- **About this exercise**:
Give back exactly the lines of the entries below from the line with "destruct (allocate_subdomain _" to the line with "(validate_api_key scfg (cr_api_key", inclusive, and only those.

*** Data extracts ***

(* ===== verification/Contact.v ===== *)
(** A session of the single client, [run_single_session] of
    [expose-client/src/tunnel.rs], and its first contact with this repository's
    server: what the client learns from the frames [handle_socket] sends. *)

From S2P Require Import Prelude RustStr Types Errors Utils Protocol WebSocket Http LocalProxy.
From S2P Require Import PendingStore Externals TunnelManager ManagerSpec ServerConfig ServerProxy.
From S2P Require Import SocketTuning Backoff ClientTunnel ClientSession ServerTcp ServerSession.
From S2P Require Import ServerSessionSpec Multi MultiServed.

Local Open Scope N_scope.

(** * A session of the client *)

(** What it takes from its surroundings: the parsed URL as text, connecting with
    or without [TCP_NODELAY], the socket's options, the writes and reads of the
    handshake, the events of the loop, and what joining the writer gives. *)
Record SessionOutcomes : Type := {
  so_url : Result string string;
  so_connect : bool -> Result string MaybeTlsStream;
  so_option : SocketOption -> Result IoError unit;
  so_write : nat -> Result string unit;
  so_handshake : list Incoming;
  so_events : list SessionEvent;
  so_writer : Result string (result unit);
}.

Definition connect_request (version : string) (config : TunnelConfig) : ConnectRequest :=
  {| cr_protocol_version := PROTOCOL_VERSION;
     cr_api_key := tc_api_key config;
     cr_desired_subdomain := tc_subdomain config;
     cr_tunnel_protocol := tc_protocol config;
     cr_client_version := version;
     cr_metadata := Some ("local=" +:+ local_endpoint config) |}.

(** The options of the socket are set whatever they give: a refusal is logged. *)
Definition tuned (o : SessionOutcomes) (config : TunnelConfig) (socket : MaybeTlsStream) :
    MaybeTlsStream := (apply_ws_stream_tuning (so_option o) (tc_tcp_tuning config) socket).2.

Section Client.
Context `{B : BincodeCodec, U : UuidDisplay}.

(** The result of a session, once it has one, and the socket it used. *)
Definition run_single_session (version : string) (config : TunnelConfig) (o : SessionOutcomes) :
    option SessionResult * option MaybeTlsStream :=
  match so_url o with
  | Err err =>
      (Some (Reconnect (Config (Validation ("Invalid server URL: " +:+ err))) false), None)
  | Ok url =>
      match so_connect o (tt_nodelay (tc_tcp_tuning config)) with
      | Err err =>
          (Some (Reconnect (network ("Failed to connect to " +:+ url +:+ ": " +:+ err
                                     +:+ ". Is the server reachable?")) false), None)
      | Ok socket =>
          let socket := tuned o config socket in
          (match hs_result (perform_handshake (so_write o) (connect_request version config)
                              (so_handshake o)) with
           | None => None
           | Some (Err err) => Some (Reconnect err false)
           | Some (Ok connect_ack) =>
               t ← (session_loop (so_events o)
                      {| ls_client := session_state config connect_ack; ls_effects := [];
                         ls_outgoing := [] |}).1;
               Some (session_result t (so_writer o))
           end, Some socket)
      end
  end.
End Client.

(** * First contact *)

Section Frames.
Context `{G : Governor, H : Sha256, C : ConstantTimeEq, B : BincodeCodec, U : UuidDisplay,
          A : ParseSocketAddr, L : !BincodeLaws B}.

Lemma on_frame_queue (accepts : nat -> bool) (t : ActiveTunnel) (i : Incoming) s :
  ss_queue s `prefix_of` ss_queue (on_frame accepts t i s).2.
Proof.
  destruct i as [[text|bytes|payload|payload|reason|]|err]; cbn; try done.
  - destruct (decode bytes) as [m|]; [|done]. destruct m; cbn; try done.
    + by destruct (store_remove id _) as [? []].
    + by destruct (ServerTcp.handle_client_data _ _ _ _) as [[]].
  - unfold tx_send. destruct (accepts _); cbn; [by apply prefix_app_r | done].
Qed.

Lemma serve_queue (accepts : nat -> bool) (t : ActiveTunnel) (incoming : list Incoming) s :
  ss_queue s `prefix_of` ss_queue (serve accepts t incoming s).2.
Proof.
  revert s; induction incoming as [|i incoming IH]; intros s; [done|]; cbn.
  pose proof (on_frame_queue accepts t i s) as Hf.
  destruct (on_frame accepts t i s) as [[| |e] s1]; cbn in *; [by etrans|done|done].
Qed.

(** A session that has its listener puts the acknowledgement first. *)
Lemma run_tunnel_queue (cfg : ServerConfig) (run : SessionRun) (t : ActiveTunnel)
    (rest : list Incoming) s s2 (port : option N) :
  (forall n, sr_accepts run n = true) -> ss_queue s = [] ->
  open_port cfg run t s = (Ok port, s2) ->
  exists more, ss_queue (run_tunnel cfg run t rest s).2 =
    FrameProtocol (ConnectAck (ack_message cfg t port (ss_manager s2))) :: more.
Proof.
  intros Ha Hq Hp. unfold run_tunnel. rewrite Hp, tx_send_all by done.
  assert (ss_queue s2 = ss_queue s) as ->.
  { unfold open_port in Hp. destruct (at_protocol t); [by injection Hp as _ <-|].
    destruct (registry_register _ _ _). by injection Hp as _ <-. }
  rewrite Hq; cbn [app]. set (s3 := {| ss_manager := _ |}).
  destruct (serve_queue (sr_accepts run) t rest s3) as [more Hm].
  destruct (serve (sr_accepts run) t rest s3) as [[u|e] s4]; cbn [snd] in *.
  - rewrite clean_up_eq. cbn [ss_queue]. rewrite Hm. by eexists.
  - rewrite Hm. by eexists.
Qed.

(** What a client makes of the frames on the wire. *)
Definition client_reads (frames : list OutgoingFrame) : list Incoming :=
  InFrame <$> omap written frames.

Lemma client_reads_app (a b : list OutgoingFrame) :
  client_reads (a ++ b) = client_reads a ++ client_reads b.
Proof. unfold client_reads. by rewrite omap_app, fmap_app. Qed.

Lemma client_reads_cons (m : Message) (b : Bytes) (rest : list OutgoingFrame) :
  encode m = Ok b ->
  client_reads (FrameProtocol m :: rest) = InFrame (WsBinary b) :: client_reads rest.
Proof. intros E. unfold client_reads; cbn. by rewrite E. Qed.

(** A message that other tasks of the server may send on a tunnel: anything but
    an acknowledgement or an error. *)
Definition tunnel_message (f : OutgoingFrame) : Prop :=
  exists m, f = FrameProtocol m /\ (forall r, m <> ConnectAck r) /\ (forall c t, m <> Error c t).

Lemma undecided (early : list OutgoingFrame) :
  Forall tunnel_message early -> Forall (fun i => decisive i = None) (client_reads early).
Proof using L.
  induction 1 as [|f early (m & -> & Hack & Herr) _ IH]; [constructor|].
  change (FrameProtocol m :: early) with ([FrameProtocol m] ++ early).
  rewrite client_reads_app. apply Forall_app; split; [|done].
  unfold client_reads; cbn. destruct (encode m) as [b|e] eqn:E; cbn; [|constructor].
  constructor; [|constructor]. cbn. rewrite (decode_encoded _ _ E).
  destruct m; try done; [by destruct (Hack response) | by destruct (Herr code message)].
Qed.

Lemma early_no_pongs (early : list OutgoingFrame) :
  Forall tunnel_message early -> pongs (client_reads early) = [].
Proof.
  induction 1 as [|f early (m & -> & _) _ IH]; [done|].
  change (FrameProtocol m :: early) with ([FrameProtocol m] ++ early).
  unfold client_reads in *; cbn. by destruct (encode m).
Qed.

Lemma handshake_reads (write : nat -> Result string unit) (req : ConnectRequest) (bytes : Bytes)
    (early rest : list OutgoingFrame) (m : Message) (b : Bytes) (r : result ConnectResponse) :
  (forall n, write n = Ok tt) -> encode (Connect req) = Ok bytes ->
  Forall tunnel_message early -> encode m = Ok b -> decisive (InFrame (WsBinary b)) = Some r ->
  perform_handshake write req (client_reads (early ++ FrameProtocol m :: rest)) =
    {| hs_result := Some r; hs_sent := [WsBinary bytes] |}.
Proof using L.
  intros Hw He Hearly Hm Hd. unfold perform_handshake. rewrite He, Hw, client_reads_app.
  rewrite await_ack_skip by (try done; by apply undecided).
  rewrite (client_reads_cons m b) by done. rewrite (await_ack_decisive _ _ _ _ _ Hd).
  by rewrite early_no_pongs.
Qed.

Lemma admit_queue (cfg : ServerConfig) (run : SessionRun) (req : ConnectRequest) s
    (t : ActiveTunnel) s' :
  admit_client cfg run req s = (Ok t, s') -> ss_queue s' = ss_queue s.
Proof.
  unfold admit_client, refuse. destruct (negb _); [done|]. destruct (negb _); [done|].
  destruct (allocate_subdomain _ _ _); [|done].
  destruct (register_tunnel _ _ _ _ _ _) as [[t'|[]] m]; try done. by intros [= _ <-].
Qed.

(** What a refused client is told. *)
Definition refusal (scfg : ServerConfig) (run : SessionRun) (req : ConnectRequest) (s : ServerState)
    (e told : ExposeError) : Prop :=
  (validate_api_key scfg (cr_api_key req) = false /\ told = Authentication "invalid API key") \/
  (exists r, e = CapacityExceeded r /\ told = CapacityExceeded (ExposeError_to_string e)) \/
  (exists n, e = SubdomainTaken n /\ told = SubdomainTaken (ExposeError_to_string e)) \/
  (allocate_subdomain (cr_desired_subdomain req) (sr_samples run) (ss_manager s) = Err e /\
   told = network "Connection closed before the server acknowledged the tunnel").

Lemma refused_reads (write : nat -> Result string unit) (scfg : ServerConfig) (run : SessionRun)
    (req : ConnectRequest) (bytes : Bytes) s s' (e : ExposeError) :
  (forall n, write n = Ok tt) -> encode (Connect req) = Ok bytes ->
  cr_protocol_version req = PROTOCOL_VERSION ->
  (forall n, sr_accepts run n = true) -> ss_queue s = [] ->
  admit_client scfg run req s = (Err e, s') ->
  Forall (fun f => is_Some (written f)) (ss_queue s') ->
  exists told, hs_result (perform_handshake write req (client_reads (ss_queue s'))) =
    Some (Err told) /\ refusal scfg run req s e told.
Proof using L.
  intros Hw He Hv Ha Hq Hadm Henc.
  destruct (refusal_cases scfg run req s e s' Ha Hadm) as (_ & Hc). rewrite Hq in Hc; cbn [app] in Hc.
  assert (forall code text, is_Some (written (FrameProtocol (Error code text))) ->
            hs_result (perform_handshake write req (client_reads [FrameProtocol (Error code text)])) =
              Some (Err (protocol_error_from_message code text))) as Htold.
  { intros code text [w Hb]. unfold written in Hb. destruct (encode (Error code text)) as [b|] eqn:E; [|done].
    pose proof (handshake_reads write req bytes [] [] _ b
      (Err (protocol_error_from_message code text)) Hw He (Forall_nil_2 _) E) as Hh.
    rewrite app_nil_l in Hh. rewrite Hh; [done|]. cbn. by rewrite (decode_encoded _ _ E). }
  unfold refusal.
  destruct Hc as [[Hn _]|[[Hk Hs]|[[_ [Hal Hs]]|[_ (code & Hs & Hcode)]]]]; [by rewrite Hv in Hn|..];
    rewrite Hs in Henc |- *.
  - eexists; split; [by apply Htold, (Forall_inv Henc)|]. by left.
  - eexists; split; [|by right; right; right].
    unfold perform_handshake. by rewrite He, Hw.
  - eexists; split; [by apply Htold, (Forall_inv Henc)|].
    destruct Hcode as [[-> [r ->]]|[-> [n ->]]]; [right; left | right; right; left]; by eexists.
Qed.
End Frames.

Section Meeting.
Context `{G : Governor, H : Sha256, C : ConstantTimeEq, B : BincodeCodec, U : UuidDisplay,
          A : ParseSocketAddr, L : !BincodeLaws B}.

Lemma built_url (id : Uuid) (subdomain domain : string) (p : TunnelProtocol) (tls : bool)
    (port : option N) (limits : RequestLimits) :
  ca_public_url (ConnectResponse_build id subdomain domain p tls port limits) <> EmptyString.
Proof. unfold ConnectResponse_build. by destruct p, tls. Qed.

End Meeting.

*** End of Data extracts ***
*** Data extracts ***

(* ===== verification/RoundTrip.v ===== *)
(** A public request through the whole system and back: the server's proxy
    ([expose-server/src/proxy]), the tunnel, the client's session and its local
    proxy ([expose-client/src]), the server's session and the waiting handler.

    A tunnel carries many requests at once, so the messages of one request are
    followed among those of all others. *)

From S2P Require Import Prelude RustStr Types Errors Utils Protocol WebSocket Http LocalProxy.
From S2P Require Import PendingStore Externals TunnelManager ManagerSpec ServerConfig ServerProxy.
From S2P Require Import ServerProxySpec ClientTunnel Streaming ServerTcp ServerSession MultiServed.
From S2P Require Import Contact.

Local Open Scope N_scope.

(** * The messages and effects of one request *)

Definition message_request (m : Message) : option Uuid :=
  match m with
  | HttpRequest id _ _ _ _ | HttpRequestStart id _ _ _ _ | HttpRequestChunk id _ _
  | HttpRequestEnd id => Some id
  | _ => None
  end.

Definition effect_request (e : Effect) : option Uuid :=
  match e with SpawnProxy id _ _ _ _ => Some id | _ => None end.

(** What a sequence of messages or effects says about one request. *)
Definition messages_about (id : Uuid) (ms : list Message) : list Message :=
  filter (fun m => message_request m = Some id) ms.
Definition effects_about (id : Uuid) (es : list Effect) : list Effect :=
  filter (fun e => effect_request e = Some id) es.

*** End of Data extracts ***

- **Exercise answer**:
  destruct (allocate_subdomain _ _ _); [|done].
  destruct (register_tunnel _ _ _ _ _ _) as [[t'|[]] m]; try done. by intros [= _ <-].
Qed.

(** What a refused client is told. *)
Definition refusal (scfg : ServerConfig) (run : SessionRun) (req : ConnectRequest) (s : ServerState)
    (e told : ExposeError) : Prop :=
  (validate_api_key scfg (cr_api_key req) = false /\ told = Authentication "invalid API key") \/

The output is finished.